Ìyálóde debuted at number one in Nigeria's box office chart, earning ₦103.7 million on its opening weekend. After the first week of release in the theaters, the movie managed to earn a total gross of ₦137.4 million. After two weekends in theaters, it maintained the first position by earning an astounding gross of ₦200 million, even in the presence of other foreign films such as Ballerina in theaters. In three weeks in theaters, the movie earned a total gross of ₦231 million, and after five weeks in theaters, it had earned ₦292.8 million.
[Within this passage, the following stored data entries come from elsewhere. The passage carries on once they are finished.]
(* ===== verification/MstStoreSpec.v ===== *)
(** [Tree] and [diff]: the map a tree on a store stands for, what reaches the
    store, and the difference of two maps. *)
From S2P Require Import Prelude StateError SyntaxError CborError Cid CborDecode MstHeight SortedMap MstNode MstTree MstShape MstMutate MstRemove MstFlush MstLoad MstLoadSpec MstLoaded MstDetached MstStore MstDetachedSpec MstFlushed MstMap.

(** ** Differences *)

(** The reference: what one map has and the other does not, in order. *)
Definition only_in (r l : kvs) : kvs := filter (fun e => SortedMap.get e.1 l = None) r.

Definition changed (l r : kvs) : list (bytes * Cid * Cid) :=
  omap (fun e => w ← SortedMap.get e.1 r; if bool_decide (e.2 = w) then None else Some (e.1, e.2, w)) l.

Lemma get_cons_above k v (l : kvs) j : bytes_lt k j -> SortedMap.get j ((k, v) :: l) = SortedMap.get j l.
Proof. intros Hj. rewrite get_cons, decide_False; [done|]. cbn. intros ->. by apply bytes_lt_irrefl in Hj. Qed.

Lemma only_in_cons r l k v : all_above k r -> only_in r ((k, v) :: l) = only_in r l.
Proof.
  unfold only_in. induction 1 as [|e r He _ IH]; [done|]. by rewrite !filter_cons, IH, get_cons_above.
Qed.

Lemma changed_cons r l k v : all_above k l -> changed l ((k, v) :: r) = changed l r.
Proof.
  unfold changed. induction 1 as [|e l He _ IH]; [done|]. cbn [omap list_omap]. by rewrite IH, get_cons_above.
Qed.

Lemma get_head k v (l : kvs) : SortedMap.get k ((k, v) :: l) = Some v.
Proof. by rewrite get_cons, decide_True. Qed.

Lemma only_in_both k v w l r : all_above k l -> only_in ((k, v) :: l) ((k, w) :: r) = only_in l r.
Proof.
  intros Hl. rewrite <- (only_in_cons l r k w) by done. unfold only_in. rewrite filter_cons_False; [done|].
  cbn [fst]. by rewrite get_head.
Qed.

Lemma only_in_new k v l r : all_above k r -> only_in ((k, v) :: l) r = (k, v) :: only_in l r.
Proof. intros Hr. unfold only_in. rewrite filter_cons_True; [done|]. by apply get_above. Qed.

Lemma changed_both k v w l r : all_above k l ->
  changed ((k, v) :: l) ((k, w) :: r) = (if bool_decide (v = w) then [] else [(k, v, w)]) ++ changed l r.
Proof.
  intros Hl. rewrite <- (changed_cons r l k w) by done. unfold changed. cbn [omap list_omap fst snd].
  rewrite get_head. cbn. by case_bool_decide.
Qed.

Lemma changed_new k v l r : all_above k r -> changed ((k, v) :: l) r = changed l r.
Proof. intros Hr. unfold changed. cbn [omap list_omap fst snd]. by rewrite get_above. Qed.

Lemma diff_entries_spec l r d : ordered l -> ordered r ->
  diff_entries l r d = MkDiff (added d ++ only_in r l) (updated d ++ changed l r) (removed d ++ only_in l r).
Proof.
  revert r d. induction l as [|[lk lv] l IHl]; intros r d Hl Hr.
  - revert d. induction r as [|[rk rv] r IHr]; intros d; [by destruct d; cbn; rewrite !app_nil_r|].
    apply ordered_cons in Hr as [_ Hr].
    change (diff_entries [] ((rk, rv) :: r) d) with (diff_entries [] r (push_added (rk, rv) d)).
    rewrite IHr by done. cbn. by rewrite <- app_assoc.
  - apply ordered_cons in Hl as [Hla Hl]. revert d. induction r as [|[rk rv] r IHr]; intros d.
    + change (diff_entries ((lk, lv) :: l) [] d) with (diff_entries l [] (push_removed (lk, lv) d)).
      rewrite IHl by done. cbn. by rewrite <- app_assoc.
    + apply ordered_cons in Hr as [Hra Hr].
      change (diff_entries ((lk, lv) :: l) ((rk, rv) :: r) d) with
        (match bytes_cmp lk rk with
         | Eq => diff_entries l r (if bool_decide (lv = rv) then d else push_updated (lk, lv, rv) d)
         | Lt => diff_entries l ((rk, rv) :: r) (push_removed (lk, lv) d)
         | Gt => diff_entries ((lk, lv) :: l) r (push_added (rk, rv) d)
         end).
      destruct (bytes_cmp_spec lk rk) as [<-|Hlt|Hgt].
      * rewrite IHl by done. rewrite !only_in_both, changed_both by done. by case_bool_decide; cbn; rewrite <- ?app_assoc.
      * assert (Har : all_above lk ((rk, rv) :: r)) by (constructor; [done|by eapply all_above_lt]).
        rewrite IHl by (done || by apply ordered_cons).
        rewrite (only_in_cons ((rk, rv) :: r) l lk), (only_in_new lk), (changed_new lk) by done. cbn. by rewrite <- app_assoc.
      * assert (Hal : all_above rk ((lk, lv) :: l)) by (constructor; [done|by eapply all_above_lt]).
        rewrite IHr by done. rewrite (only_in_new rk), (changed_cons r _ rk), (only_in_cons ((lk, lv) :: l) r rk) by done.
        cbn. by rewrite <- app_assoc.
Qed.

(** ** Stores *)

(** What the trait promises: a block put is found, and no call loses one. *)
Definition stored `{BlockStore St} (s : St) (c : Cid) : Prop := exists data, get_block s c = Ok data.

Class BlockStoreLaws (St : Type) `{BlockStore St} : Prop := {
  get_block_no_panic (s : St) c : no_panic (get_block s c);
  put_block_ok c data (s : St) : let '(r, s') := put_block c data s in
    match r with Ok _ => get_block s' c = Ok data | Err _ => True | Panic => False end;
  put_block_keeps c data (s : St) c' : stored s c' -> stored (put_block c data s).2 c'
}.

#[export] Instance mem_block_store_laws : BlockStoreLaws MemBlockStore.
Proof.
  split.
  - intros s c. cbn. by destruct (s !! c).
  - intros c data s. change (ok_or (BlockNotFound c) (<[c := data]> (s : gmap Cid bytes) !! c) = Ok data). by rewrite lookup_insert_eq.
  - intros c data s c' [d Hd]. change (exists d, ok_or (BlockNotFound c') (<[c := data]> (s : gmap Cid bytes) !! c') = Ok d).
    destruct (decide (c = c')) as [->|Hne].
    + rewrite lookup_insert_eq. by exists data.
    + rewrite lookup_insert_ne by done. by exists d.
Qed.

Section Stored.
Context `{Simdutf8Laws} `{Sha2Laws} `{!Stubs} `{!StubsLaws} {St : Type} `{BlockStoreLaws St}.

Lemma store_source_no_panic (s : St) c : no_panic (store_source s c).
Proof. unfold store_source. pose proof (get_block_no_panic s c) as Hg. destruct (get_block s c) as [?|[]|]; done. Qed.

(** [save] stores the blocks from the last on; those the store refuses are
    left. *)
Lemma save_spec pending (s : St) : let '(r, (pending', s')) := save pending s in
  (forall c, stored s c -> stored s' c) /\ (forall c, c ∈ pending.*1 -> stored s' c \/ c ∈ pending'.*1) /\
  match r with Ok _ => pending' = [] | Err _ => True | Panic => False end.
Proof.
  revert s. induction pending as [|[c data] pending IH]; intros s; cbn [save].
  { split_and!; [done| |done]. intros c. by right. }
  pose proof (put_block_ok c data s) as Hput. pose proof (put_block_keeps c data s) as Hkeep.
  destruct (put_block c data s) as [[[]|e|] s1]; [|by split_and!; auto|done]. cbn [snd] in Hkeep.
  specialize (IH s1). destruct (save pending s1) as [r [pending' s']]. destruct IH as (Hk & Hp & Hr).
  split_and!; [auto| |done]. intros c' [->|Hin]%elem_of_cons; [left|auto]. apply Hk. by exists data.
Qed.

(** The tree stands for the map, and the store serves its blocks. *)
Definition tree_for (t : Tree St) (l : kvs) : Prop :=
  stands_for (inner t) l /\ faithful (store_source (store t)).

Lemma on_inner_run {A} (m : Source -> method A) t : on_inner m t =
  ((m (store_source (store t)) (inner t)).1, MkStoreTree (m (store_source (store t)) (inner t)).2 (store t) (unsaved t)).
Proof. unfold on_inner. by destruct (m _ _). Qed.

Lemma tree_entries_for t l : tree_for t l ->
  let '(r, t') := tree_entries t in
  tree_for t' l /\ match r with Ok es => es = l | Err _ => True | Panic => False end.
Proof.
  intros [Ht Hs]. pose proof (entries_stands_for _ (store_source_no_panic (store t)) Hs _ _ Ht) as He.
  unfold tree_entries. rewrite on_inner_run. destruct (entries _ _) as [r t']. cbn. by destruct He.
Qed.

(** [root_cid], whether the store takes every block or not. *)
Lemma tree_root_cid_for t l : stands_for (inner t) l ->
  let '(r, t') := tree_root_cid t in
  stands_for (inner t') l /\
  (forall c, stored (store t) c -> stored (store t') c) /\
  (forall c, c ∈ held (inner t') \/ c ∈ (unsaved t).*1 ->
     is_Some (refs (inner t) !! c) \/ stored (store t') c \/ c ∈ (unsaved t').*1) /\
  (forall c, c ∈ (unsaved t).*1 -> stored (store t') c \/ c ∈ (unsaved t').*1) /\
  match r with Ok root => map_root l = Some root /\ unsaved t' = [] | Err _ => True | Panic => False end.
Proof.
  intros Ht. destruct (flush_stands_for _ _ Ht) as (w & t1 & Hf & Hroot & Ht1 & _ & Hrel & Hacc & _).
  unfold tree_root_cid. rewrite (st_bind_run _ _ t w (MkStoreTree t1 (store t) (unsaved t))) by (rewrite on_inner_run; by rewrite Hf).
  rewrite (st_bind_run _ _ _ () (MkStoreTree t1 (store t) (unsaved t ++ new_blocks w))) by done.
  unfold save_unsaved, mbind, st_bind. cbn [unsaved store inner]. pose proof (save_spec (rev (unsaved t ++ new_blocks w)) (store t)) as Hs.
  destruct (save _ _) as [r [pending s']]. destruct Hs as (Hk & Hp & Hr).
  assert (Hleft : forall c, c ∈ (unsaved t ++ new_blocks w).*1 -> stored s' c \/ c ∈ (rev pending).*1).
  { intros c Hin. destruct (Hp c) as [?|Hin']; [|by left|right].
    - rewrite rev_alt. apply list_elem_of_fmap in Hin as (b & -> & Hb). apply list_elem_of_fmap. exists b. split; [done|].
      rewrite <- rev_alt. by apply list_elem_of_In, in_rev, list_elem_of_In in Hb.
    - apply list_elem_of_fmap in Hin' as (b & -> & Hb). apply list_elem_of_fmap. exists b. split; [done|].
      apply list_elem_of_In. apply -> in_rev. by apply list_elem_of_In. }
  assert (Hheld : forall c, c ∈ held t1 -> is_Some (refs (inner t) !! c) \/ stored s' c \/ c ∈ (rev pending).*1).
  { intros c Hin. destruct (refs (inner t) !! c) eqn:Hc; [by left; eexists|right]. apply Hleft. rewrite fmap_app. apply elem_of_app. right.
    apply Hacc. split; [done|]. apply refs_ok_dom; [apply Ht1|]. apply count_in in Hin. lia. }
  assert (Hun : forall c, c ∈ (unsaved t).*1 -> stored s' c \/ c ∈ (rev pending).*1).
  { intros c Hin. apply Hleft. rewrite fmap_app. apply elem_of_app. by left. }
  destruct r as [[]|e|]; [|by split_and!; naive_solver|done]. cbn [inner store unsaved]. split_and!; [done|done|naive_solver|done|done|].
  by rewrite Hr.
Qed.


(** C31. [diff] of two trees is what the right map has and the left one does
    not, what both have with other values, and what only the left has, each in
    the order of the keys; and it leaves both maps as they were. *)
Theorem diff_spec (lt rt : Tree St) l r : tree_for lt l -> tree_for rt r ->
  let '(d, (lt', rt')) := diff (lt, rt) in
  tree_for lt' l /\ tree_for rt' r /\
  match d with
  | Ok d => d = MkDiff (only_in r l) (changed l r) (only_in l r)
  | Err _ => True
  | Panic => False
  end.
Proof.
  intros Hl Hr. unfold diff. pose proof (tree_entries_for lt l Hl) as Hel. destruct (tree_entries lt) as [r1 lt'].
  destruct Hel as [Hl' He1]. destruct r1 as [el|e|]; [|done..]. subst el.
  pose proof (tree_entries_for rt r Hr) as Her. destruct (tree_entries rt) as [r2 rt']. destruct Her as [Hr' He2].
  destruct r2 as [er|e|]; [|done..]. subst er. split_and!; [done..|]. by rewrite diff_entries_spec by (apply Hl || apply Hr).
Qed.
End Stored.

(** ** Examples *)

#[local] Existing Instances simd_ref simd_ref_laws sha2_toy sha2_toy_laws ex_stubs ex_stubs_laws.


(** The store that serves the example's block. *)
Definition ex_mem : gmap Cid bytes := {[ex_root := ex_block]}.

Lemma ex_mem_source c : store_source ex_mem c = ex_source c.
Proof.
  unfold store_source, ex_source. change (get_block ex_mem c) with (ok_or (BlockNotFound c) (ex_mem !! c)).
  unfold ex_mem. case_bool_decide as Hc.
  - rewrite Hc, lookup_singleton_eq. done.
  - rewrite lookup_singleton_ne by done. done.
Qed.

Example diff_spec_witness :
  (diff (MkStoreTree (load_tree ex_root) ex_mem [], MkStoreTree new ex_mem [])).1 = Ok (MkDiff [] [] ex_map).
Proof.
  assert (Hs : faithful (store_source ex_mem)).
  { intros h c data Hc. rewrite ex_mem_source. by apply ex_source_faithful. }
  pose proof (diff_spec (MkStoreTree (load_tree ex_root) ex_mem []) (MkStoreTree new ex_mem []) ex_map []
    (conj ex_stands_for Hs) (conj new_stands_for Hs)) as Hd.
  assert (Hok : exists d, (diff (MkStoreTree (load_tree ex_root) ex_mem [], MkStoreTree new ex_mem [])).1 = Ok d) by (vm_compute; by eexists).
  destruct (diff _) as [d [lt' rt']]. destruct Hok as [d' Hd']. cbn in Hd'. subst d. destruct Hd as (_ & _ & ->). reflexivity.
Defined.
The film grossed approximately ₦306 million at the Nigerian box office, making it one of the country's highest-grossing domestic releases of 2025 according to FilmOne Entertainment's year-end rankings.

Critical response

Seyi Lasisi of MyMovieViews described the film as an ambitious historical epic that drew on Yoruba culture and mythology. He praised the performances of Toyin Abraham and veteran actress Peju Ogunmola, as well as the film's costumes and production design. However, he found that inconsistent pacing, uneven visual effects and shortcomings in the screenplay prevented the film from fully realizing its potential. Olayode Oyo of TheRadar gave the film a largely negative assessment, criticising its screenplay, narrative structure and technical presentation. He argued that the film suffered from poor sound mixing and weak picture quality, while also describing the plot as underdeveloped despite its large ensemble cast. Oyo nevertheless acknowledged Toyin Abraham's ability as an actress, suggesting that her performance was among the film's stronger elements. Reviewing the film for NollyCritic, Shalom Obisesan wrote that Ìyálóde presented an engaging premise centred on legacy, sacrifice and female leadership, but concluded that these ideas were undermined by technical shortcomings. She praised Abraham's performance, Peju Ogunmola's supporting role and several action sequences, while criticising the film's editing, sound design, visual effects, pacing and production design. Obisesan awarded the film 2.5 out of 5 stars. Reviewing the film for Kemi Filani, Apegg Adeneyo described Ìyálóde as a recommendable historical drama, praising its performances, costume design, make-up, sound design and use of special effects. He also commended several battle sequences and the film's incorporation of Yoruba mythology, although he criticised aspects of the costume design, colour grading and the choreography of some fight scenes. Adeneyo rated the film 7.5 out of 10.